[Stored data entries]
============

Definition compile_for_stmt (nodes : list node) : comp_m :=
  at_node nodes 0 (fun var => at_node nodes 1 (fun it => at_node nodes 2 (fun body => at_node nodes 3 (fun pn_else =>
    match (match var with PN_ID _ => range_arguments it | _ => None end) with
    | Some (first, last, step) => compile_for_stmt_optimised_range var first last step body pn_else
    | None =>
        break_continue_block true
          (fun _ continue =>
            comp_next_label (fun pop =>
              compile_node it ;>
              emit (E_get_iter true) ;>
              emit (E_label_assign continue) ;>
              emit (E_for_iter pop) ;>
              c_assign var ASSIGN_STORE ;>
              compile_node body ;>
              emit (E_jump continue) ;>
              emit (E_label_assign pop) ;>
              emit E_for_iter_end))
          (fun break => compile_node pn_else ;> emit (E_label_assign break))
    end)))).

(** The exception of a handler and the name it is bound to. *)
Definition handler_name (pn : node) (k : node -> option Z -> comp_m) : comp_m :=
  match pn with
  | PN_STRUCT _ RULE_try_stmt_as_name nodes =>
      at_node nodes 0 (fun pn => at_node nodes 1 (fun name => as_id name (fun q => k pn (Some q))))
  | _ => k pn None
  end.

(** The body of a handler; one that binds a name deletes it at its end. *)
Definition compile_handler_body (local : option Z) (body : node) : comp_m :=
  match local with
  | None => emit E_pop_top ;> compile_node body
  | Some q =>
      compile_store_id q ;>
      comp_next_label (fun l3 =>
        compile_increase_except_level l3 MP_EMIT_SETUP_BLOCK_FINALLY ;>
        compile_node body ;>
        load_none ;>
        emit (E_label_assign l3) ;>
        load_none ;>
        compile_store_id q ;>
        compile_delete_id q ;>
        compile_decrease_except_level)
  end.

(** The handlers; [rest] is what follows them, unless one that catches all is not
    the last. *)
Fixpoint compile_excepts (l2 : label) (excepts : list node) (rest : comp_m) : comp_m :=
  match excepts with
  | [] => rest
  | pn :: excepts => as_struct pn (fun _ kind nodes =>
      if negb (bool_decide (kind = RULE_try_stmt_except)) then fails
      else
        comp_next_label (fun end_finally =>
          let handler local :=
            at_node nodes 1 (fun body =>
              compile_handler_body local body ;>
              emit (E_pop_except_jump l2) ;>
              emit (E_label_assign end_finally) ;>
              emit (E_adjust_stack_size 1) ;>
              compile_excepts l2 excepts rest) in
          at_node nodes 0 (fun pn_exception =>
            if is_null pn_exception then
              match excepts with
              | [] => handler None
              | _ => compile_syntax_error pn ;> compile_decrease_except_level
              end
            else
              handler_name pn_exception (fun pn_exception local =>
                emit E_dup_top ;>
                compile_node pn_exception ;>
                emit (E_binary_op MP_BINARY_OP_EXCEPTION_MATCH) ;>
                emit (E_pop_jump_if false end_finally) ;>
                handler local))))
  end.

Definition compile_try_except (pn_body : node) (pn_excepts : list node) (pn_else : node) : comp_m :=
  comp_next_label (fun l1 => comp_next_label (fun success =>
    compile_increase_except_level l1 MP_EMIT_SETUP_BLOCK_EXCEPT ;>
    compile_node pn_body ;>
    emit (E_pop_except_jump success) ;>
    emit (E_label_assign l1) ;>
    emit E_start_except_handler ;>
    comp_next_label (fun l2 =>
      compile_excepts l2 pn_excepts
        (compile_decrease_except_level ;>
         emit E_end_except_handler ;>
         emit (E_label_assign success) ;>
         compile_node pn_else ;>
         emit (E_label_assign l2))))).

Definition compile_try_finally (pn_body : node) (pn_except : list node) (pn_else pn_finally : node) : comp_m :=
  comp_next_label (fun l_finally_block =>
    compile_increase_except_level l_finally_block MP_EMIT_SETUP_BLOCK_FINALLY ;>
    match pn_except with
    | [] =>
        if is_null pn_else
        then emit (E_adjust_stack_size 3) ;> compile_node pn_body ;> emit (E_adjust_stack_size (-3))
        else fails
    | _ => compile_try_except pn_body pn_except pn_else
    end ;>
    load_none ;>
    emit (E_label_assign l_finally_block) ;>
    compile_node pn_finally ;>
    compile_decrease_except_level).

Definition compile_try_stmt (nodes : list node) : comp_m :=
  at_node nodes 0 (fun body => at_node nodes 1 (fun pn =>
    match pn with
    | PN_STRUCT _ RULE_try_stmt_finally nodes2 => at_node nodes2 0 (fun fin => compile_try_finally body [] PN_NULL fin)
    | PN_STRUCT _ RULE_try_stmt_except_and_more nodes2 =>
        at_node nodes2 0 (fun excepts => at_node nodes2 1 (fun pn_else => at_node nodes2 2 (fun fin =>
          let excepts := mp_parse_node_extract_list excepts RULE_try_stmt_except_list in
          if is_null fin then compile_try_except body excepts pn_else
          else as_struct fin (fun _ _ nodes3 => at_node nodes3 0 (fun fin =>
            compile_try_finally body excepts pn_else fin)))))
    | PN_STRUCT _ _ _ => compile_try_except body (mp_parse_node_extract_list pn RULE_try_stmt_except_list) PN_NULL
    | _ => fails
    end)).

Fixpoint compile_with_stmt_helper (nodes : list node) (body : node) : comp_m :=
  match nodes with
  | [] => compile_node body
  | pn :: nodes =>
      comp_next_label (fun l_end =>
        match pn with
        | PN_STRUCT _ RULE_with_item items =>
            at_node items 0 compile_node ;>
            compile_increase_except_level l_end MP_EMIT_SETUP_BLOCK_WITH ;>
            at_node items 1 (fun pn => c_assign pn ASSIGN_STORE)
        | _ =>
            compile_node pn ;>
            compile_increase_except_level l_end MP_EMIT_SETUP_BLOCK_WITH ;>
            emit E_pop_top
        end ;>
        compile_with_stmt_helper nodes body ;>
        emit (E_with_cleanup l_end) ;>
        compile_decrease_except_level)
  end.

============

● **Task details**: In your response, give all the records again with nothing altered.

● **Task output**:
Definition compile_for_stmt (nodes : list node) : comp_m :=
  at_node nodes 0 (fun var => at_node nodes 1 (fun it => at_node nodes 2 (fun body => at_node nodes 3 (fun pn_else =>
    match (match var with PN_ID _ => range_arguments it | _ => None end) with
    | Some (first, last, step) => compile_for_stmt_optimised_range var first last step body pn_else
    | None =>
        break_continue_block true
          (fun _ continue =>
            comp_next_label (fun pop =>
              compile_node it ;>
              emit (E_get_iter true) ;>
              emit (E_label_assign continue) ;>
              emit (E_for_iter pop) ;>
              c_assign var ASSIGN_STORE ;>
              compile_node body ;>
              emit (E_jump continue) ;>
              emit (E_label_assign pop) ;>
              emit E_for_iter_end))
          (fun break => compile_node pn_else ;> emit (E_label_assign break))
    end)))).

(** The exception of a handler and the name it is bound to. *)
Definition handler_name (pn : node) (k : node -> option Z -> comp_m) : comp_m :=
  match pn with
  | PN_STRUCT _ RULE_try_stmt_as_name nodes =>
      at_node nodes 0 (fun pn => at_node nodes 1 (fun name => as_id name (fun q => k pn (Some q))))
  | _ => k pn None
  end.

(** The body of a handler; one that binds a name deletes it at its end. *)
Definition compile_handler_body (local : option Z) (body : node) : comp_m :=
  match local with
  | None => emit E_pop_top ;> compile_node body
  | Some q =>
      compile_store_id q ;>
      comp_next_label (fun l3 =>
        compile_increase_except_level l3 MP_EMIT_SETUP_BLOCK_FINALLY ;>
        compile_node body ;>
        load_none ;>
        emit (E_label_assign l3) ;>
        load_none ;>
        compile_store_id q ;>
        compile_delete_id q ;>
        compile_decrease_except_level)
  end.

(** The handlers; [rest] is what follows them, unless one that catches all is not
    the last. *)
Fixpoint compile_excepts (l2 : label) (excepts : list node) (rest : comp_m) : comp_m :=
  match excepts with
  | [] => rest
  | pn :: excepts => as_struct pn (fun _ kind nodes =>
      if negb (bool_decide (kind = RULE_try_stmt_except)) then fails
      else
        comp_next_label (fun end_finally =>
          let handler local :=
            at_node nodes 1 (fun body =>
              compile_handler_body local body ;>
              emit (E_pop_except_jump l2) ;>
              emit (E_label_assign end_finally) ;>
              emit (E_adjust_stack_size 1) ;>
              compile_excepts l2 excepts rest) in
          at_node nodes 0 (fun pn_exception =>
            if is_null pn_exception then
              match excepts with
              | [] => handler None
              | _ => compile_syntax_error pn ;> compile_decrease_except_level
              end
            else
              handler_name pn_exception (fun pn_exception local =>
                emit E_dup_top ;>
                compile_node pn_exception ;>
                emit (E_binary_op MP_BINARY_OP_EXCEPTION_MATCH) ;>
                emit (E_pop_jump_if false end_finally) ;>
                handler local))))
  end.

Definition compile_try_except (pn_body : node) (pn_excepts : list node) (pn_else : node) : comp_m :=
  comp_next_label (fun l1 => comp_next_label (fun success =>
    compile_increase_except_level l1 MP_EMIT_SETUP_BLOCK_EXCEPT ;>
    compile_node pn_body ;>
    emit (E_pop_except_jump success) ;>
    emit (E_label_assign l1) ;>
    emit E_start_except_handler ;>
    comp_next_label (fun l2 =>
      compile_excepts l2 pn_excepts
        (compile_decrease_except_level ;>
         emit E_end_except_handler ;>
         emit (E_label_assign success) ;>
         compile_node pn_else ;>
         emit (E_label_assign l2))))).

Definition compile_try_finally (pn_body : node) (pn_except : list node) (pn_else pn_finally : node) : comp_m :=
  comp_next_label (fun l_finally_block =>
    compile_increase_except_level l_finally_block MP_EMIT_SETUP_BLOCK_FINALLY ;>
    match pn_except with
    | [] =>
        if is_null pn_else
        then emit (E_adjust_stack_size 3) ;> compile_node pn_body ;> emit (E_adjust_stack_size (-3))
        else fails
    | _ => compile_try_except pn_body pn_except pn_else
    end ;>
    load_none ;>
    emit (E_label_assign l_finally_block) ;>
    compile_node pn_finally ;>
    compile_decrease_except_level).

Definition compile_try_stmt (nodes : list node) : comp_m :=
  at_node nodes 0 (fun body => at_node nodes 1 (fun pn =>
    match pn with
    | PN_STRUCT _ RULE_try_stmt_finally nodes2 => at_node nodes2 0 (fun fin => compile_try_finally body [] PN_NULL fin)
    | PN_STRUCT _ RULE_try_stmt_except_and_more nodes2 =>
        at_node nodes2 0 (fun excepts => at_node nodes2 1 (fun pn_else => at_node nodes2 2 (fun fin =>
          let excepts := mp_parse_node_extract_list excepts RULE_try_stmt_except_list in
          if is_null fin then compile_try_except body excepts pn_else
          else as_struct fin (fun _ _ nodes3 => at_node nodes3 0 (fun fin =>
            compile_try_finally body excepts pn_else fin)))))
    | PN_STRUCT _ _ _ => compile_try_except body (mp_parse_node_extract_list pn RULE_try_stmt_except_list) PN_NULL
    | _ => fails
    end)).

Fixpoint compile_with_stmt_helper (nodes : list node) (body : node) : comp_m :=
  match nodes with
  | [] => compile_node body
  | pn :: nodes =>
      comp_next_label (fun l_end =>
        match pn with
        | PN_STRUCT _ RULE_with_item items =>
            at_node items 0 compile_node ;>
            compile_increase_except_level l_end MP_EMIT_SETUP_BLOCK_WITH ;>
            at_node items 1 (fun pn => c_assign pn ASSIGN_STORE)
        | _ =>
            compile_node pn ;>
            compile_increase_except_level l_end MP_EMIT_SETUP_BLOCK_WITH ;>
            emit E_pop_top
        end ;>
        compile_with_stmt_helper nodes body ;>
        emit (E_with_cleanup l_end) ;>
        compile_decrease_except_level)
  end.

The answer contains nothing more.